Every entry should be reproduced word for word.

(Collected data entries)
----------

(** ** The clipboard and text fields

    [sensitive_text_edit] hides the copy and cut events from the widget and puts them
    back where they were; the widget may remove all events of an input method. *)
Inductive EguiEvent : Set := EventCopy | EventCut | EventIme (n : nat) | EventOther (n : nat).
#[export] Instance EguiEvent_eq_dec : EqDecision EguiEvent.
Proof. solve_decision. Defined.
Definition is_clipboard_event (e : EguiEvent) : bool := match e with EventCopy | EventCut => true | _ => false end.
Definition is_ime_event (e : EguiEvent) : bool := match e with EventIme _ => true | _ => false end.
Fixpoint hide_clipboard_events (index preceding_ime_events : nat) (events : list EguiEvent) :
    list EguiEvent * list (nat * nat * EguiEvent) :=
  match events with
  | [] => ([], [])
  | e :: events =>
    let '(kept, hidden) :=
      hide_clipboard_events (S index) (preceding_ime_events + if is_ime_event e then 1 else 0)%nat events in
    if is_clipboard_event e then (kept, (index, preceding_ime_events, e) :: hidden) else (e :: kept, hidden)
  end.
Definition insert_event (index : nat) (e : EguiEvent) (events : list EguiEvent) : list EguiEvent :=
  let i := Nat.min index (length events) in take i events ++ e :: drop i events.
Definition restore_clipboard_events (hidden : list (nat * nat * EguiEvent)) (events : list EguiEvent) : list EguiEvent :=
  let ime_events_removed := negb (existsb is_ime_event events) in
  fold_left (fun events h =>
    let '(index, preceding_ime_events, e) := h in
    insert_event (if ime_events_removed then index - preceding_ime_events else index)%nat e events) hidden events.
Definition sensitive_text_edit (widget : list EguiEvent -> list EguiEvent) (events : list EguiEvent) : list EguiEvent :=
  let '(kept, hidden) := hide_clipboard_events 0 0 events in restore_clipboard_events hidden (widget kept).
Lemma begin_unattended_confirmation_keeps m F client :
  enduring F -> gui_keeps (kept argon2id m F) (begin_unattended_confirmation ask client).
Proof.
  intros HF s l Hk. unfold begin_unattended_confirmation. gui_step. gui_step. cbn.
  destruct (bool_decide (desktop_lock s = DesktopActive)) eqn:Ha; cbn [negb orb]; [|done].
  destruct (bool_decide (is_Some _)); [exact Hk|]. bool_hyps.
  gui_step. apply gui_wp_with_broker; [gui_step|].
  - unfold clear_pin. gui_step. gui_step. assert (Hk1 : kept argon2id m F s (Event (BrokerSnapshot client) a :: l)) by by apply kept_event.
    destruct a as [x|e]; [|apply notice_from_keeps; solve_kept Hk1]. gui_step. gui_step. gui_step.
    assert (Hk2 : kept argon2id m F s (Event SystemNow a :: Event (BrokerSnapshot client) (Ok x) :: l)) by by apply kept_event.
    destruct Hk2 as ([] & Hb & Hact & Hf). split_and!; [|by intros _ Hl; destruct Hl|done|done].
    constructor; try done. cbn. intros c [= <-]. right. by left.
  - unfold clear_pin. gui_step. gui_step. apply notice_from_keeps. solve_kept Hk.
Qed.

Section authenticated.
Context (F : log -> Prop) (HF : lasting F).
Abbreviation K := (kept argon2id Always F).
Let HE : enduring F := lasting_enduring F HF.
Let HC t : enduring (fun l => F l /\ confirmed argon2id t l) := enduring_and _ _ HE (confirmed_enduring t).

----------

# RESULT OF THIS TASK
(** ** The clipboard and text fields

    [sensitive_text_edit] hides the copy and cut events from the widget and puts them
    back where they were; the widget may remove all events of an input method. *)
Inductive EguiEvent : Set := EventCopy | EventCut | EventIme (n : nat) | EventOther (n : nat).
#[export] Instance EguiEvent_eq_dec : EqDecision EguiEvent.
Proof. solve_decision. Defined.
Definition is_clipboard_event (e : EguiEvent) : bool := match e with EventCopy | EventCut => true | _ => false end.
Definition is_ime_event (e : EguiEvent) : bool := match e with EventIme _ => true | _ => false end.
Fixpoint hide_clipboard_events (index preceding_ime_events : nat) (events : list EguiEvent) :
    list EguiEvent * list (nat * nat * EguiEvent) :=
  match events with
  | [] => ([], [])
  | e :: events =>
    let '(kept, hidden) :=
      hide_clipboard_events (S index) (preceding_ime_events + if is_ime_event e then 1 else 0)%nat events in
    if is_clipboard_event e then (kept, (index, preceding_ime_events, e) :: hidden) else (e :: kept, hidden)
  end.
Definition insert_event (index : nat) (e : EguiEvent) (events : list EguiEvent) : list EguiEvent :=
  let i := Nat.min index (length events) in take i events ++ e :: drop i events.
Definition restore_clipboard_events (hidden : list (nat * nat * EguiEvent)) (events : list EguiEvent) : list EguiEvent :=
  let ime_events_removed := negb (existsb is_ime_event events) in
  fold_left (fun events h =>
    let '(index, preceding_ime_events, e) := h in
    insert_event (if ime_events_removed then index - preceding_ime_events else index)%nat e events) hidden events.
Definition sensitive_text_edit (widget : list EguiEvent -> list EguiEvent) (events : list EguiEvent) : list EguiEvent :=
  let '(kept, hidden) := hide_clipboard_events 0 0 events in restore_clipboard_events hidden (widget kept).
Lemma begin_unattended_confirmation_keeps m F client :
  enduring F -> gui_keeps (kept argon2id m F) (begin_unattended_confirmation ask client).
Proof.
  intros HF s l Hk. unfold begin_unattended_confirmation. gui_step. gui_step. cbn.
  destruct (bool_decide (desktop_lock s = DesktopActive)) eqn:Ha; cbn [negb orb]; [|done].
  destruct (bool_decide (is_Some _)); [exact Hk|]. bool_hyps.
  gui_step. apply gui_wp_with_broker; [gui_step|].
  - unfold clear_pin. gui_step. gui_step. assert (Hk1 : kept argon2id m F s (Event (BrokerSnapshot client) a :: l)) by by apply kept_event.
    destruct a as [x|e]; [|apply notice_from_keeps; solve_kept Hk1]. gui_step. gui_step. gui_step.
    assert (Hk2 : kept argon2id m F s (Event SystemNow a :: Event (BrokerSnapshot client) (Ok x) :: l)) by by apply kept_event.
    destruct Hk2 as ([] & Hb & Hact & Hf). split_and!; [|by intros _ Hl; destruct Hl|done|done].
    constructor; try done. cbn. intros c [= <-]. right. by left.
  - unfold clear_pin. gui_step. gui_step. apply notice_from_keeps. solve_kept Hk.
Qed.

Section authenticated.
Context (F : log -> Prop) (HF : lasting F).
Abbreviation K := (kept argon2id Always F).
Let HE : enduring F := lasting_enduring F HF.
Let HC t : enduring (fun l => F l /\ confirmed argon2id t l) := enduring_and _ _ HE (confirmed_enduring t).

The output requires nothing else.